Navigation :

Encryption and access privileges

Minimal version: 0.1.50

var docDefinition = {
  userPassword: '123',
  ownerPassword: '123456',
  permissions: {
    printing: 'highResolution', //'lowResolution'
    modifying: false,
    copying: false,
    annotating: true,
    fillingForms: true,
    contentAccessibility: true,
    documentAssembly: true
  },
  content: [
    '...'
  ]
};

PDF document allow you to encrypt the PDF file and require a password when opening the file, and/or set permissions of what users can do with the PDF file.

To enable encryption set user password in userPassword (string value). The PDF file will be encrypted when a user password is provided, and users will be prompted to enter the password to decrypt the file when opening it.

To set access privileges for the PDF file, you need to provide an owner password in ownerPassword (string value) and object permissions with permissions. By default, all operations are disallowed. You need to explicitly allow certain operations.

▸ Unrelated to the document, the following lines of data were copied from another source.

(** ** The loop *)

Section loop.
Context (g0 : graph) (options : roptions) (iteration : loop_vars -> runs loop_vars).
#[local] Abbreviation limit := (default 0 (max_steps <$> options)).
Hypothesis iteration_spec : forall v (s : rstate), run_inv g0 s -> lv_current v ∈ names g0 ->
  wp (iteration v) (continues g0 options v) (leaves g0 options v) s.

Lemma while_contract fuel v (s : rstate) r s' :
  run_inv g0 s -> lv_current v ∈ names g0 ->
  while_run iteration fuel v s = (Some r, s') -> result_contract g0 options r s'.
Proof.
  revert v s. induction fuel as [|fuel IH]; intros v s Hinv Hcur; simpl; [done|].
  pose proof (iteration_spec v s Hinv Hcur) as Hit. unfold wp in Hit.
  destruct (iteration v s) as [[r1|v1] s1].
  - intros [= <- <-]. apply Hit.
  - destruct Hit as (H1 & H2 & _). by apply IH.
Qed.

(** The step limit is a measure: the loop returns within [limit - steps + 1]
    iterations and never counts past the limit. *)
Lemma while_returns fuel v (s : rstate) :
  run_inv g0 s -> lv_current v ∈ names g0 -> 0 < limit <= SIZE_MAX -> 0 <= lv_steps v ->
  (Z.to_nat (limit - lv_steps v) < fuel)%nat ->
  exists r s', while_run iteration fuel v s = (Some r, s') /\
    lv_steps v <= res_steps r <= Z.max (lv_steps v) limit.
Proof.
  intros Hinv Hcur Hlim. revert v s Hinv Hcur.
  induction fuel as [|fuel IH]; intros v s Hinv Hcur Hpos Hfuel; [lia|]. simpl.
  pose proof (iteration_spec v s Hinv Hcur) as Hit. unfold wp in Hit.
  assert (Hsz : lv_steps v < limit -> size_incr (lv_steps v) = lv_steps v + 1)
    by (intros; apply u64_small; unfold SIZE_MAX, UINT64_MAX in *; lia).
  destruct (iteration v s) as [[r1|v1] s1].
  - exists r1, s1. split; [done|]. destruct Hit as [_ [-> | [-> Hl]]]; [lia|].
    rewrite Hsz by (apply Hl; lia). specialize (Hl ltac:(lia)). lia.
  - destruct Hit as (H1 & H2 & Hst & Hl). specialize (Hl ltac:(lia)). rewrite Hsz in Hst by done.
    destruct (IH v1 s1 H1 H2 ltac:(lia) ltac:(lia)) as (r & s' & -> & Hb).
    exists r, s'. split; [done|]. lia.
Qed.

End loop.

Lemma run_value_result (g : graph) (options : roptions) token sink fuel start steps
    (s : rstate) r s' :
  graph_wf (rs_graph s) -> same_tables g (rs_graph s) -> start ∈ names g ->
  turbo_graph_run_internal_json_value options token sink fuel (Some start) steps s = (Some r, s') ->
  result_contract g options r s'.
Proof.
  intros Hwf Hs Hin. apply while_contract; [|by split|done].
  intros v s1 H1 H2. by apply value_iteration_spec.
Qed.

Following settings are allowed in permissions object:

printing - whether printing is allowed. Specify "lowResolution" to allow degraded printing, or "highResolution" to allow printing with high resolution
modifying - whether modifying the file is allowed. Specify true to allow modifying document content
copying - whether copying text or graphics is allowed. Specify true to allow copying
annotating - whether annotating, form filling is allowed. Specify true to allow annotating and form filling
fillingForms - whether form filling and signing is allowed. Specify true to allow filling in form fields and signing
contentAccessibility - whether copying text for accessibility is allowed. Specify true to allow copying for accessibility
documentAssembly - whether assembling document is allowed. Specify true to allow document assembly

You can specify either user password, owner password or both passwords. Behavior differs according to passwords you provides:

When only user password is provided, users with user password are able to decrypt the file and have full access to the document.
When only owner password is provided, users are able to decrypt and open the document without providing any password, but the access is limited to those operations explicitly permitted. Users with owner password have full access to the document.
When both passwords are provided, users with user password are able to decrypt the file but only have limited access to the file according to permission settings. Users with owner password have full access to the document.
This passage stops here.